As companies develop their big data business cases, the platform and speed discussions are only part of the overall conversation about big data delivery. In reality, we’re seeing seven steps necessary for realizing the full potential of big data:
- Collect: Data is collected from the data sources and distributed across multiple nodes – often a grid – each of which processes a subset of data in parallel.
- Process: The system then uses that same high-powered parallelism to perform fast computations against the data on each node. Next, the nodes reduce the resulting data findings into more consumable data sets to be used by either a human being (in the case of analytics) or machine (in the case of large-scale interpretation of results).
- Manage: Often the big data being processed is heterogeneous, originating from different transactional systems. Nearly all of that data needs to be understood, defined, annotated, cleansed and audited for security purposes.
- Measure: Companies will often measure the rate at which data can be integrated with other customer behaviors or records, and whether the rate of integration or correction is increasing over time. Business requirements should determine the type of measurement and the ongoing tracking.
- Consume: The resulting use of the data should fit in with the original requirement for the processing.
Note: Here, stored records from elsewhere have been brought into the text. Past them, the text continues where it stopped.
Lemma hello_keeps_envelope_witness :
  let st := demoAfter (Some acceptAll) (ln "MAIL FROM:<a@b.com>") in
  env (sess st) = Some 0%nat /\
  exists host st',
    CmdLine.Arg (P := ascii_platform) (ln "EHLO client.example") = Ok host /\
    demoTurn (ln "EHLO client.example") st = (Ok Continue, st') /\
    env (sess st') = env (sess st) /\
    helloType (sess st') = "EHLO" /\
    helloHost (sess st') = host /\
    srv (sess st') = srv (sess st) /\
    remote (sess st') = remote (sess st) /\
    world st' = world st.
Proof.
  cbv zeta. split; [reflexivity|].
  apply (proj2 (@hello_keeps_envelope ascii_platform heap ptr
                  heapAddRecipient _)).
  - reflexivity.
  - reflexivity.
  - cbn. auto.
Defined.

(** C4, as the specification words it, fails: the response to
    [EHLO client.example] has six lines, the host name line included, and
    its fifth line starts with [250-]. *)
Lemma hello_response_is_not_five_lines :
  let resp :=
    wire (snd (@handleHello ascii_platform heap ptr "EHLO" "client.example"
                 (demoState None))) in
  wireLines resp =
    [ "250-mx.example"; "250-PIPELINING"; "250-SIZE 10240000";
      "250-ENHANCEDSTATUSCODES"; "250-8BITMIME"; "250 DSN" ] /\
  ~ fiveLineCapability resp.
Proof.
  cbv zeta. split; [reflexivity|].
  intros (l1 & l2 & l3 & l4 & l5 & H & _).
  vm_compute in H. discriminate.
Qed.

(** C3: what the code does on a RCPT whose argument is not [To:<...>],
    with an envelope active.  The 501 is sent, no recipient is added and
    the envelope stays, but the session panics on [m[1]] instead of going
    on: the NOOP and the QUIT that follow are never answered. *)
Theorem rcpt_bad_syntax_panics_after_501 :
  let result :=
    demoServe (ln "MAIL FROM:<a@b.com>" ++ ln "RCPT TO:c@d.com" ++
               ln "NOOP" ++ ln "QUIT")
      (demoState (Some acceptAll)) in
  fst result = Panic IndexOutOfRange /\
  wire (snd result) =
    ln "220 mx.example ESMTP gosmtpd" ++ ln "250 2.1.0 Ok" ++
    ln "501 5.1.7 Bad sender address syntax" /\
  env (sess (snd result)) = Some 0%nat /\
  world (snd result) = [{| rcpts := [] |}].
Proof.
  cbv zeta. repeat split.
Qed.

(** ** The further properties at work on the demonstration caller *)

Lemma unterminated_line_is_answered_500_witness :
  demoTurn (String.append "NOOP" (String LF EmptyString))
    (demoState None) =
  (Ok Continue,
   respond (demoState None) (ln "500 line doesn't end in \r\n")).
Proof.
  apply (@unterminated_line_is_answered_500 ascii_platform heap ptr
           heapAddRecipient).
  apply not_HasSuffix_CRLF. reflexivity.
Defined.
(** Nothing is found behind the last occurrence. *)
Lemma rfind_from_after (sub s : string) (i : nat) :
  sub <> EmptyString -> rfind_from sub s = Some i ->
  rfind_from sub (drop (S i) s) = None.
Proof.
  intros Hsub H. apply rfind_from_Some in H. destruct H as (Hi & _ & Hl).
  apply rfind_from_None. intros k Hk.
  destruct (decide (S i <= String.length s)%nat) as [Hin|Hout].
  - assert (Hd : forall n t, drop k (drop n t) = drop (n + k) t).
    { clear. intros n; induction n as [|n IH]; intros [|a t]; cbn;
        try reflexivity; [now rewrite drop_nil | apply IH]. }
    rewrite Hd. apply Hl.
    assert (Hlen : forall n t, (n <= String.length t)%nat ->
                     String.length (drop n t) = (String.length t - n)%nat).
    { clear. intros n; induction n as [|n IH]; intros [|a t] Hn; cbn in *;
        try reflexivity; try lia. apply IH. lia. }
    rewrite Hlen in Hk by exact Hin. lia.
  - rewrite (drop_all (S i) s) by lia. rewrite drop_nil.
    destruct sub; [congruence | reflexivity].
Qed.

Lemma last_char_app (s : string) (c : Ascii.ascii) :
  last_char (s ++ String c EmptyString) = Ok c.
Proof.
  induction s as [|a s IH]; rewrite ?app_cons, ?app_nil_l; cbn [last_char];
    [reflexivity|].
  destruct (s ++ String c EmptyString) eqn:E; [|exact IH].
  destruct s; discriminate.
Qed.

Lemma last_char_inv (s : string) (c : Ascii.ascii) :
  last_char s = Ok c -> exists pre, s = pre ++ String c EmptyString.
Proof.
  induction s as [|a s IH]; cbn [last_char]; [discriminate|].
  destruct s as [|b s].
  - intros [= <-]. now exists EmptyString.
  - intros H. destruct (IH H) as [pre ->]. now exists (String a pre).
Qed.

Lemma last_char_Ok (s : string) :
  s <> EmptyString -> exists c, last_char s = Ok c.
Proof.
  induction s as [|a s IH]; [congruence|]. intros _.
  destruct s as [|b s]; [now exists a|].
  destruct IH as [c Hc]; [discriminate|]. exists c. exact Hc.
Qed.

(** The position of the slash that ends a namespace put before a name
    without slashes. *)
Lemma rfind_prefixed (pre name : string) :
  rfind_from slash name = None ->
  rfind_from slash (pre ++ slash ++ name) = Some (String.length pre).
Proof.
  intros Hn. apply rfind_from_Some. repeat split.
  - rewrite length_app. lia.
  - replace (String.length pre) with (String.length pre + 0)%nat by lia.
    rewrite drop_app. cbn [drop]. unfold slash. rewrite app_cons, app_nil_l.
    now destruct name.
  - intros k Hk.
    replace k with (String.length pre + S (k - S (String.length pre)))%nat by lia.
    rewrite drop_app. unfold slash at 2. rewrite app_cons, app_nil_l.
    cbn [drop].
    apply (proj1 (rfind_from_None slash name) Hn).
    rewrite !length_app in Hk. unfold slash in Hk. cbn [String.length] in Hk. lia.
Qed.

Lemma slice_to_nat (s : string) (i : nat) :
  slice_to s (Z.of_nat i + 1) = take (S i) s.
Proof.
  unfold slice_to, bound.
  destruct (Z.ltb_spec (Z.of_nat i + 1) 0); [lia|].
  f_equal. lia.
Qed.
For instance, if bringing in a few hundred terabytes of social media interactions demonstrates whether and how social media data delivers additional product purchases, then there should be rules for how social media data is accessed and updated. This is equally important for machine-to-machine data access.
- Store: As the “data-as-a-service” trend takes shape, increasingly the data stays in a single location, while the programs that access it move around. Whether the data is stored for short-term batch processing or longer-term retention, storage solutions should be deliberately addressed.
- Govern: Data governance encompasses the policies and oversight of data from a business perspective. As defined, data governance applies to each of the six
preceding stages of big data delivery.
By establishing processes and guiding principles, governance sanctions behaviors around data. And big data needs to be governed according to its intended consumption. Otherwise, the risk is disaffection of constituents, not to mention overinvestment.
Most of the early adopters charged with researching and acquiring big data solutions focus on the Collect and Store steps at the expense of the others. The question is implicit: “How do we gather all these petabytes of data, and where do we put ’em all once we have ’em?”
But the processes for defining discrete business requirements for big data still elude many IT departments. Business people often see the big data trend as just another pretext for IT résumé building with no clear endgame. Such an environ-ment of mutual cynicism is the single biggest culprit for why big data never transcends the tire-kicking phase.